(* ===== verification/Error.v ===== *)
(** * Errors

    Models error.rs: the errors of the crate and its result type.  The errors
    that other crates report ([bcs::Error], [FastCryptoError] and
    [TypedStoreError]) are carried only to be printed and are left out. *)

From S2P Require Import Prelude Committee Context Block Commit.

(** Peers of the network; an observer is known by its public key. *)
Inductive PeerId :=
  | Validator (authority : N)
  | Observer (node_id : list byte).

Inductive ConsensusError :=
  | MalformedBlock
  | MalformedCommit
  | SerializationFailure
  | TransactionTooLarge (size limit : N)
  | TooManyTransactions (count limit : N)
  | TooManyTransactionBytes (size limit : N)
  | UnexpectedAuthority (authority peer : N)
  | WrongEpoch (expected actual : N)
  | UnexpectedGenesisBlock
  | UnexpectedGenesisBlockRequested
  | UnexpectedNumberOfBlocksFetched (peer : PeerId) (requested received : N)
  | UnexpectedFetchedBlock (index : N) (block_ref : BlockRef)
  | UnexpectedLastOwnBlock (index : N) (block_ref : BlockRef)
  | TooManyFetchedBlocksReturned (authority : N)
  | TooManyAuthoritiesProvided (authority : N)
  | InvalidSizeOfHighestAcceptedRounds (size committee_size : N)
  | InvalidFetchBlocksRequest (message : string)
  | InvalidAuthorityIndex (index max : N)
  | MalformedSignature
  | SignatureVerificationFailure
  | SynchronizerSaturated (peer : string)
  | PeerUnavailable (peer : string)
  | PeerNotFound (peer : string)
  | BlockRejected (block_ref : BlockRef) (reason : string)
  | InvalidAncestorPosition (block_authority ancestor_authority position : N)
  | InvalidAncestorRound (ancestor block : N)
  | InvalidGenesisAncestor (r : BlockRef)
  | TooManyAncestors (n max : N)
  | DuplicatedAncestorsAuthority (a : N)
  | InsufficientParentStakes (parent_stakes quorum : N)
  | InvalidTransaction (message : string)
  | NoCommitReceived (peer : PeerId)
  | UnexpectedStartCommit (peer : PeerId) (start : N) (commit : Commit)
  | UnexpectedCommitSequence (peer : PeerId) (prev_commit curr_commit : Commit)
  | NotEnoughCommitVotes (stake : N) (peer : PeerId) (commit : Commit)
  | UnexpectedBlockForCommit (peer : PeerId) (requested received : BlockRef)
  | UnexpectedCertifiedCommitIndex (expected_commit_index commit_index : N)
  | RocksDBFailure
  | UnknownNetworkPeer (peer : string)
  | PeerDisconnected (peer : string)
  | NetworkConfig (message : string)
  | NetworkClientConnection (message : string)
  | NetworkRequest (message : string)
  | NetworkRequestTimeout (message : string)
  | Shutdown.

(** [ConsensusResult<T>] *)
Inductive ConsensusResult (A : Type) :=
  | Success (a : A)
  | Err (e : ConsensusError).
Arguments Success {A} a.
Arguments Err {A} e.

(** The [?] operator. *)
Definition try_ {A B} (m : outcome (ConsensusResult A)) (f : A -> outcome (ConsensusResult B))
    : outcome (ConsensusResult B) :=
  r ← m; match r with Success a => f a | Err e => Ok (Err e) end.

Definition ok_or {A} (o : option A) (e : ConsensusError) : outcome (ConsensusResult A) :=
  Ok match o with Some a => Success a | None => Err e end.
(* ===== verification/LeaderScoring.v ===== *)
(** * Leader scoring

    Models [crates/consensus/src/leader_scoring.rs]: the votes for committed
    leaders collected from committed sub-DAGs, and the reputation scores
    computed from the stake of the blocks that strongly link to the votes. *)

From S2P Require Import Prelude Committee Context Block StakeAggregator Commit.

(** [ReputationScores::highest_score] *)
Definition highest_score (s : ReputationScores) : N :=
  foldr N.max 0 (scores_per_authority s).

Definition authorities_by_score (context : Context) (s : ReputationScores)
    : outcome (list (N * N)) :=
  mapM (fun '(index, score) =>
          i ← unwrap (to_authority_index (committee context) index);
          Ok (i, score))
    (imap (fun i score => (N.of_nat i, score)) (scores_per_authority s)).

Record ScoringSubdag := mkScoringSubdag {
  ss_commit_range : option CommitRange;
  ss_leaders : gset BlockRef;
  ss_votes : gmap BlockRef (StakeAggregator QuorumThreshold);
}.

Definition scoring_subdag_new : ScoringSubdag :=
  {| ss_commit_range := None; ss_leaders := ∅; ss_votes := ∅ |}.

(** The body of the loop over the ancestors of a block. *)
Definition score_ancestor (c : Committee) (leaders : gset BlockRef) (block : VerifiedBlock)
    (votes : gmap BlockRef (StakeAggregator QuorumThreshold)) (ancestor : BlockRef)
    : outcome (gmap BlockRef (StakeAggregator QuorumThreshold)) :=
  if negb (br_round ancestor =? saturating_sub (round block) 1) then Ok votes
  else
    votes ←
      (if bool_decide (ancestor ∈ leaders) then
         _ ← assert_that (bool_decide (votes !! reference block = None));
         Ok (<[reference block := stake_aggregator_new]> votes)
       else Ok votes);
    match votes !! ancestor with
    | Some stake =>
        res ← stake_aggregator_add stake (author block) c;
        Ok (<[ancestor := res.1]> votes)
    | None => Ok votes
    end.

Definition score_block (c : Committee) (leaders : gset BlockRef)
    (votes : gmap BlockRef (StakeAggregator QuorumThreshold)) (block : VerifiedBlock)
    : outcome (gmap BlockRef (StakeAggregator QuorumThreshold)) :=
  foldM (score_ancestor c leaders block) (ancestors block) votes.

Definition add_subdag (c : Committee) (self : ScoringSubdag) (subdag : CommittedSubDag)
    : outcome ScoringSubdag :=
  let index := cr_index (sd_commit_ref subdag) in
  range ← match ss_commit_range self with
          | None => Ok (commit_range_new index index)
          | Some commit_range => commit_range_extend_to commit_range index
          end;
  let leaders := {[sd_leader subdag]} ∪ ss_leaders self in
  votes ← foldM (score_block c leaders) (sd_blocks subdag) (ss_votes self);
  Ok {| ss_commit_range := Some range; ss_leaders := leaders; ss_votes := votes |}.

Definition add_subdags (c : Committee) (self : ScoringSubdag)
    (committed_subdags : list CommittedSubDag) : outcome ScoringSubdag :=
  foldM (add_subdag c) committed_subdags self.

Definition distributed_votes_scores (c : Committee) (self : ScoringSubdag) : outcome (list N) :=
  foldM (fun scores '(vote, stake_agg) =>
           score ← vec_index scores (br_author vote);
           vec_store scores (br_author vote) (u64_add score (agg_stake stake_agg)))
    (btree_map_iter (ss_votes self))
    (replicate (N.to_nat (committee_size c)) 0).

Definition calculate_distributed_vote_scores (c : Committee) (self : ScoringSubdag)
    : outcome ReputationScores :=
  scores ← distributed_votes_scores c self;
  range ← unwrap (ss_commit_range self);
  Ok {| scores_per_authority := scores; rs_commit_range := range |}.

Definition scored_subdags_count (self : ScoringSubdag) : outcome N :=
  match ss_commit_range self with
  | Some commit_range => commit_range_size commit_range
  | None => Ok 0
  end.

Definition scoring_is_empty (self : ScoringSubdag) : bool :=
  bool_decide (ss_leaders self = ∅) && bool_decide (ss_votes self = ∅)
  && bool_decide (ss_commit_range self = None).

Definition scoring_clear (self : ScoringSubdag) : ScoringSubdag := scoring_subdag_new.

(* ------------------------------------------------------------------ *)
(** ** The scores are the stakes behind the votes *)

(** Votes of committee members, each with an exact aggregator. *)
Definition votes_wf (c : Committee) (m : gmap BlockRef (StakeAggregator QuorumThreshold)) : Prop :=
  map_Forall (fun r agg => is_valid_index c (br_author r) = true /\ agg_wf c agg) m.

Definition score_of (a : N) (l : list (BlockRef * StakeAggregator QuorumThreshold)) : N :=
  sum_N ((fun kv => agg_stake kv.2) <$> filter (fun kv => br_author kv.1 = a) l).

(** The score of authority [a]: the stake that strongly links to its votes. *)
Definition score_spec (self : ScoringSubdag) (a : N) : N :=
  score_of a (map_to_list (ss_votes self)).

Lemma score_of_perm a l1 l2 : l1 ≡ₚ l2 -> score_of a l1 = score_of a l2.
Proof. intros H. unfold score_of. apply sum_N_perm. by rewrite H. Qed.

Lemma score_of_snoc a l kv :
  score_of a (l ++ [kv])
  = score_of a l + (if decide (br_author kv.1 = a) then agg_stake kv.2 else 0).
Proof.
  unfold score_of. rewrite filter_app, fmap_app, sum_N_app, filter_cons, filter_nil.
  case_decide; cbn; lia.
Qed.

Lemma scores_fold (c : Committee) (l : list (BlockRef * StakeAggregator QuorumThreshold)) :
  (forall kv, kv ∈ l -> is_valid_index c (br_author kv.1) = true) ->
  (forall a, score_of a l <= u64_MAX) ->
  exists scores,
    foldM (fun scores '(vote, stake_agg) =>
             score ← vec_index scores (br_author vote);
             vec_store scores (br_author vote) (u64_add score (agg_stake stake_agg)))
      l (replicate (N.to_nat (committee_size c)) 0) = Ok scores
    /\ length scores = N.to_nat (committee_size c)
    /\ forall a, is_valid_index c a = true -> scores !! N.to_nat a = Some (score_of a l).
Proof.
  induction l as [|[v agg] l IH] using rev_ind; intros Hv Hmax.
  - exists (replicate (N.to_nat (committee_size c)) 0). simpl. rewrite length_replicate.
    split_and!; [done|done|]. intros a Ha. apply lookup_replicate_2.
    unfold is_valid_index in Ha. apply N.ltb_lt in Ha. lia.
  - destruct IH as (scores & E & Hlen & Hs).
    { intros kv Hkv. apply Hv. set_solver. }
    { intros a. specialize (Hmax a). rewrite score_of_snoc in Hmax. lia. }
    specialize (Hv (v, agg) ltac:(set_solver)). simpl in Hv.
    pose proof (Hmax (br_author v)) as Hm. rewrite score_of_snoc, decide_True in Hm by done.
    simpl in Hm. rewrite foldM_app, E. simpl. unfold vec_index, vec_store.
    rewrite (Hs _ Hv). simpl.
    assert (N.to_nat (br_author v) < length scores)%nat as Hlt.
    { rewrite Hlen. unfold is_valid_index in Hv. apply N.ltb_lt in Hv. lia. }
    rewrite u64_add_small by lia.
    exists (<[N.to_nat (br_author v) := score_of (br_author v) l + agg_stake agg]> scores).
    split_and!; [done|by rewrite length_insert|].
    intros a Ha. rewrite score_of_snoc. simpl. case_decide as Ea.
    + subst a. by rewrite list_lookup_insert_eq.
    + rewrite list_lookup_insert_ne by lia. rewrite (Hs _ Ha). f_equal. lia.
Qed.

Lemma score_ancestor_wf c leaders block m anc m' :
  committee_wf c -> is_valid_index c (author block) = true -> votes_wf c m ->
  score_ancestor c leaders block m anc = Ok m' -> votes_wf c m'.
Proof.
  intros Hc Hv Hm. unfold score_ancestor. destruct (negb _); [by intros [= <-]|].
  intros (m1 & E1 & E2)%bind_Ok.
  assert (votes_wf c m1) as H1.
  { case_bool_decide; [|by injection E1 as <-].
    apply bind_Ok in E1 as ([] & _ & E1). injection E1 as <-.
    apply map_Forall_insert_2; [|done]. split; [done|by apply agg_new_wf]. }
  destruct (m1 !! anc) as [agg|] eqn:Ea; [|by injection E2 as <-].
  apply bind_Ok in E2 as ([agg' r] & E2 & E3). injection E3 as <-.
  destruct (map_Forall_lookup_1 _ _ _ _ H1 Ea) as [Hanc Hagg].
  destruct (add_Ok c Hc agg (author block) Hagg Hv) as (s' & E & _ & Hs').
  rewrite E in E2. injection E2 as <- _. apply map_Forall_insert_2; [|done]. done.
Qed.

Definition subdags_valid (c : Committee) (l : list CommittedSubDag) : Prop :=
  forall sd b, sd ∈ l -> b ∈ sd_blocks sd -> is_valid_index c (author b) = true.

Lemma add_subdags_wf c l self self' :
  committee_wf c -> subdags_valid c l -> votes_wf c (ss_votes self) ->
  add_subdags c self l = Ok self' -> votes_wf c (ss_votes self').
Proof.
  intros Hc Hl Hw. unfold add_subdags.
  apply (foldM_inv (fun s => votes_wf c (ss_votes s))); [done|]. clear Hw self self'.
  intros sd self self' Hsd Hw. unfold add_subdag.
  intros (r & _ & (m & Em & [= <-])%bind_Ok)%bind_Ok. simpl. revert Em.
  apply (foldM_inv (votes_wf c)); [done|]. intros b m1 m2 Hb H1. unfold score_block.
  apply (foldM_inv (votes_wf c)); [done|]. intros anc m3 m4 _ H3.
  apply score_ancestor_wf; [done| |done]. by eapply Hl.
Qed.


(** Calculating the scores never panics, even when sums wrap around. *)
Lemma distributed_votes_scores_total c self :
  votes_wf c (ss_votes self) ->
  exists scores, distributed_votes_scores c self = Ok scores
    /\ length scores = N.to_nat (committee_size c).
Proof.
  intros Hw. unfold distributed_votes_scores.
  apply (foldM_total (fun scores => length scores = N.to_nat (committee_size c))).
  { by rewrite length_replicate. }
  intros [vote agg] scores Hin Hlen. apply elem_of_btree_map_iter in Hin.
  destruct (Hw _ _ Hin) as [Hv _]. unfold is_valid_index in Hv. apply N.ltb_lt in Hv.
  destruct (lookup_lt_is_Some_2 scores (N.to_nat (br_author vote))) as [x Hx]; [lia|].
  unfold vec_index, vec_store. rewrite Hx. simpl. eexists. split; [done|]. by rewrite length_insert.
Qed.

(** Reputation scores are exact.  After scoring any committed sub-DAGs
    whose blocks come from committee members, calculating the scores does not
    panic, gives one score per authority, and the score of an authority is the
    sum, over its votes, of the stake of the distinct authorities whose blocks
    strongly link to the vote (sums that fit in 64 bits). *)
Theorem distributed_votes_scores_exact (c : Committee) (l : list CommittedSubDag)
    (self : ScoringSubdag) :
  committee_wf c -> subdags_valid c l ->
  add_subdags c scoring_subdag_new l = Ok self ->
  (forall a, score_spec self a <= u64_MAX) ->
  exists scores, distributed_votes_scores c self = Ok scores
    /\ length scores = N.to_nat (committee_size c)
    /\ forall a, is_valid_index c a = true ->
         scores !! N.to_nat a = Some (score_spec self a)
         /\ score_spec self a
            = sum_N ((fun kv => stake_of c (votes kv.2))
                     <$> filter (fun kv => br_author kv.1 = a) (map_to_list (ss_votes self))).
Proof.
  intros Hc Hl Hadd Hmax.
  assert (votes_wf c (ss_votes self)) as Hw.
  { eapply add_subdags_wf; [done|done| |done]. apply map_Forall_empty. }
  assert (btree_map_iter (ss_votes self) ≡ₚ map_to_list (ss_votes self)) as Hp
    by apply stable_sort_perm.
  destruct (scores_fold c (btree_map_iter (ss_votes self))) as (scores & E & Hlen & Hs).
  - intros [k agg] Hkv. apply elem_of_btree_map_iter in Hkv. exact (proj1 (Hw _ _ Hkv)).
  - intros a. rewrite (score_of_perm _ _ _ Hp). apply Hmax.
  - exists scores. split_and!; [done|done|]. intros a Ha. split.
    + rewrite (Hs a Ha), (score_of_perm _ _ _ Hp). done.
    + unfold score_spec, score_of. f_equal. apply list_fmap_ext. intros i [k agg] Hi. simpl.
      apply list_elem_of_lookup_2, list_elem_of_filter in Hi as [_ Hi].
      apply elem_of_map_to_list in Hi. apply agg_exact, (proj2 (Hw _ _ Hi)).
Qed.

Lemma distributed_votes_scores_exact_witness :
  let b1 := test_block 1 0 0 10 [] in
  let v := test_block 2 1 0 11 [reference b1] in
  let w := test_block 3 2 0 12 [reference v] in
  let sd1 := committed_sub_dag_new (reference b1) [b1] 0 (mkCommitRef 1 0) in
  let sd2 := committed_sub_dag_new (reference w) [v; w] 0 (mkCommitRef 2 0) in
  exists self scores, add_subdags (test_committee 4) scoring_subdag_new [sd1; sd2] = Ok self
    /\ distributed_votes_scores (test_committee 4) self = Ok scores
    /\ length scores = 4%nat /\ score_spec self 1 = 1.
Proof.
  intros b1 v w sd1 sd2.
  destruct (add_subdags (test_committee 4) scoring_subdag_new [sd1; sd2]) as [self| |] eqn:E;
    [|vm_compute in E; discriminate E..].
  destruct (distributed_votes_scores_exact (test_committee 4) [sd1; sd2] self)
    as (scores & Es & Hlen & _).
  - exact test_committee_4_wf.
  - intros sd b Hsd Hb. repeat (apply elem_of_cons in Hsd as [->|Hsd];
      [repeat (apply elem_of_cons in Hb as [->|Hb]; [reflexivity|]); inversion Hb|]).
    inversion Hsd.
  - exact E.
  - vm_compute in E. injection E as <-. intros a. unfold score_spec, score_of.
    etrans; [apply (sum_N_filter_le _ (fun kv => agg_stake kv.2))|by vm_compute].
  - exists self, scores. split_and!; [done|done|exact Hlen|].
    vm_compute in E. injection E as <-. reflexivity.
Defined.

(** The authorities with their scores, in index order. *)
Definition scored (scores : list N) : list (N * N) :=
  imap (fun i score => (N.of_nat i, score)) scores.

Lemma elem_of_scored scores x :
  x ∈ scored scores <-> scores !! N.to_nat x.1 = Some x.2.
Proof.
  unfold scored. rewrite list_elem_of_lookup. setoid_rewrite list_lookup_imap. split.
  - intros [i Hi]. destruct (scores !! i) eqn:E; [|done]. simpl in Hi. injection Hi as <-. simpl.
    by rewrite Nat2N.id.
  - intros Hx. exists (N.to_nat x.1). rewrite Hx. simpl. rewrite N2Nat.id. by destruct x.
Qed.

Lemma scored_NoDup scores : NoDup (scored scores).*1.
Proof.
  unfold scored. rewrite fmap_imap. apply NoDup_alt. intros i j x Hi Hj.
  rewrite list_lookup_imap in Hi, Hj. destruct (scores !! i), (scores !! j); try done.
  simpl in *. injection Hi as <-. injection Hj as Hj. by apply Nat2N.inj in Hj.
Qed.
(** The acknowledgement of a bundle in a block with these transactions: the
    positions of its transactions in order, or the reserved index of a ping. *)
Definition acknowledges (block : list Transaction) (t : TransactionsGuard) (ack : N * list N) : Prop :=
  ack.1 = included_in_block_ack t
  /\ match tg_transactions t with
     | [] => ack.2 = [PING_TRANSACTION_INDEX]
     | ts => (fun i => block !! N.to_nat i) <$> ack.2 = Some <$> ts /\ PING_TRANSACTION_INDEX ∉ ack.2
     end.

Lemma acknowledges_app block more t ack : acknowledges block t ack -> acknowledges (block ++ more) t ack.
Proof.
  intros [Ha H]. split; [done|]. destruct (tg_transactions t) as [|x ts]; [done|]. destruct H as [H Hp].
  split; [|done]. clear Hp. revert H. generalize (x :: ts) as l. induction (ack.2) as [|i is_ IH]; intros [|y l] H; try done.
  simpl in H. injection H as Hi Hl. simpl. rewrite (lookup_app_l_Some _ _ _ _ Hi). f_equal. by apply IH.
Qed.

Lemma index_range_lookup (block ts : list Transaction) start :
  start = N.of_nat (length block) ->
  (fun i => (block ++ ts) !! N.to_nat i) <$> index_range start (start + N.of_nat (length ts)) = Some <$> ts.
Proof.
  intros ->. unfold index_range. replace (N.to_nat _) with (length ts) by lia.
  apply list_eq. intros i. rewrite !list_lookup_fmap.
  destruct (decide (i < length ts)%nat) as [Hlt|Hge].
  - rewrite lookup_seq_lt by done. simpl. replace (N.to_nat _) with (length block + i)%nat by lia.
    rewrite lookup_app_r by lia. replace (length block + i - length block)%nat with i by lia.
    destruct (lookup_lt_is_Some_2 ts i Hlt) as [x ->]. done.
  - rewrite lookup_seq_ge, lookup_ge_None_2 by lia. done.
Qed.

Lemma elem_of_index_range i start end_ : i ∈ index_range start end_ -> start <= i < end_.
Proof.
  unfold index_range. intros (j & -> & Hj%elem_of_seq)%list_elem_of_fmap. lia.
Qed.

Section taking.
Context (context : Context) (Hlim : limits_ok context) (self : TransactionConsumer).
Context (Hbytes : cn_max_transactions_in_block_bytes self = max_transactions_in_block_bytes (protocol_config context)).
Context (Hnum : cn_max_num_transactions_in_block self = max_num_transactions_in_block (protocol_config context)).

(** A bundle that fits into an empty block. *)
Definition fits (t : TransactionsGuard) : Prop :=
  N.of_nat (length (tg_transactions t)) <= max_num_transactions_in_block (protocol_config context)
  /\ bundle_bytes t <= max_transactions_in_block_bytes (protocol_config context).

(** The variables of [next] after the bundles [taken]. *)
Record pulled (taken : list TransactionsGuard) (p : Pull) : Prop := {
  pd_transactions : pl_transactions p = taken ≫= tg_transactions;
  pd_bytes : pl_total_bytes p = sum_N (bundle_bytes <$> taken);
  pd_max_bytes : pl_total_bytes p <= max_transactions_in_block_bytes (protocol_config context);
  pd_max_num : N.of_nat (length (pl_transactions p)) <= max_num_transactions_in_block (protocol_config context);
  pd_acks : Forall2 (acknowledges (pl_transactions p)) taken (pl_acks p);
}.

Lemma pulled_new : pulled [] pull_new.
Proof. constructor; simpl; try done; lia. Qed.

(** Why a bundle is handed back. *)
Definition over_limit (p : Pull) (t : TransactionsGuard) (limit : LimitReached) : Prop :=
  match limit with
  | MaxBytes => max_transactions_in_block_bytes (protocol_config context) < pl_total_bytes p + bundle_bytes t
  | MaxNumOfTransactions =>
      max_num_transactions_in_block (protocol_config context)
      < N.of_nat (length (pl_transactions p)) + N.of_nat (length (tg_transactions t))
  | AllTransactionsIncluded => False
  end.

Lemma handle_txs_Ok taken p t :
  pulled taken p -> fits t ->
  (exists p', handle_txs self p t = (p', None) /\ pulled (taken ++ [t]) p' /\ pl_limit_reached p' = pl_limit_reached p)
  \/ exists limit, handle_txs self p t = (mkPull (pl_transactions p) (pl_acks p) (pl_total_bytes p) limit, Some t)
       /\ over_limit p t limit.
Proof.
  intros [T B MB MN A] [Fn Fb]. unfold handle_txs.
  assert (Forall2 (acknowledges (pl_transactions p ++ tg_transactions t)) taken (pl_acks p)) as HA.
  { eapply Forall2_impl; [exact A|]. intros x y. apply acknowledges_app. }
  destruct (N.eqb_spec (N.of_nat (length (tg_transactions t))) 0) as [Hz|Hz].
  { left. eexists. split; [done|]. split; [|done].
    assert (tg_transactions t = []) as E by (destruct (tg_transactions t); [done|simpl in Hz; lia]).
    constructor; simpl; try done.
    - rewrite bind_app. simpl. by rewrite E, !app_nil_r.
    - rewrite fmap_app, sum_N_app. simpl. unfold bundle_bytes at 2. rewrite E. simpl. lia.
    - apply Forall2_app; [done|]. constructor; [|done]. split; [done|]. by rewrite E. }
  assert (transactions_bytes (tg_transactions t) = bundle_bytes t) as ->.
  { unfold transactions_bytes. fold (bundle_bytes t). apply u64_wrap_small. pose proof (lo_bytes _ Hlim). lia. }
  rewrite Hbytes, Hnum. pose proof (lo_bytes _ Hlim) as Lb. pose proof (lo_num _ Hlim) as Ln.
  unfold u16_MAX, NUM_RESERVED_TRANSACTION_INDICES in Ln.
  rewrite !u64_add_small by (unfold u64_MAX in *; lia).
  destruct (N.ltb_spec (max_transactions_in_block_bytes (protocol_config context)) (pl_total_bytes p + bundle_bytes t)).
  { right. by exists MaxBytes. }
  destruct (N.ltb_spec (max_num_transactions_in_block (protocol_config context))
              (N.of_nat (length (pl_transactions p)) + N.of_nat (length (tg_transactions t)))).
  { right. by exists MaxNumOfTransactions. }
  left. rewrite (u16_wrap_small (N.of_nat (length (pl_transactions p)))) by (unfold u16_MAX; lia).
  rewrite (u16_wrap_small (N.of_nat (length (tg_transactions t)))) by (unfold u16_MAX; lia).
  rewrite u16_wrap_small by (unfold u16_MAX; lia).
  eexists. split; [done|]. split; [|done]. constructor; simpl.
  - by rewrite T, bind_app, bind_singleton.
  - rewrite fmap_app, sum_N_app, B. simpl. lia.
  - lia.
  - rewrite length_app. lia.
  - apply Forall2_app; [done|]. constructor; [|done]. split; [done|].
    destruct (tg_transactions t) as [|x ts] eqn:E; [simpl in Hz; lia|]. rewrite <- E in *. split.
    + by apply index_range_lookup.
    + intros Hin%elem_of_index_range. unfold PING_TRANSACTION_INDEX, u16_MAX in Hin. lia.
Qed.

Lemma pull_loop_Ok queue : forall taken p,
  pulled taken p -> Forall fits queue -> pl_limit_reached p = AllTransactionsIncluded ->
  exists p' pending rest more, pull_loop self p queue = (p', pending, rest)
    /\ queue = more ++ option_list pending ++ rest /\ pulled (taken ++ more) p'
    /\ match pending with
       | Some t => over_limit p' t (pl_limit_reached p')
       | None => rest = [] /\ pl_limit_reached p' = AllTransactionsIncluded
       end.
Proof.
  induction queue as [|t queue IH]; intros taken p Hp Hq Hl.
  { exists p, None, [], []. rewrite (app_nil_r taken). split; [done|]. split; [done|]. split; [done|by split]. }
  apply Forall_cons in Hq as [Ht Hq]. cbn [pull_loop].
  destruct (handle_txs_Ok taken p t Hp Ht) as [(p' & -> & Hp' & Hl')|(limit & -> & Hover)].
  - destruct (IH (taken ++ [t]) p' Hp' Hq) as (p'' & pending & rest & more & E & -> & Hp'' & Hlast); [congruence|].
    exists p'', pending, rest, (t :: more). rewrite <- app_assoc in Hp''. split; [done|]. split; [done|]. by split.
  - eexists _, (Some t), queue, []. split; [done|]. rewrite (app_nil_r taken). split_and!; [done| |by destruct limit].
    by destruct Hp.
Qed.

==========

The task calls for every line of the material that contains the string "induction".

THE COMPLETED TASK →
  induction l as [|[v agg] l IH] using rev_ind; intros Hv Hmax.
  split; [|done]. clear Hp. revert H. generalize (x :: ts) as l. induction (ack.2) as [|i is_ IH]; intros [|y l] H; try done.
  induction queue as [|t queue IH]; intros taken p Hp Hq Hl.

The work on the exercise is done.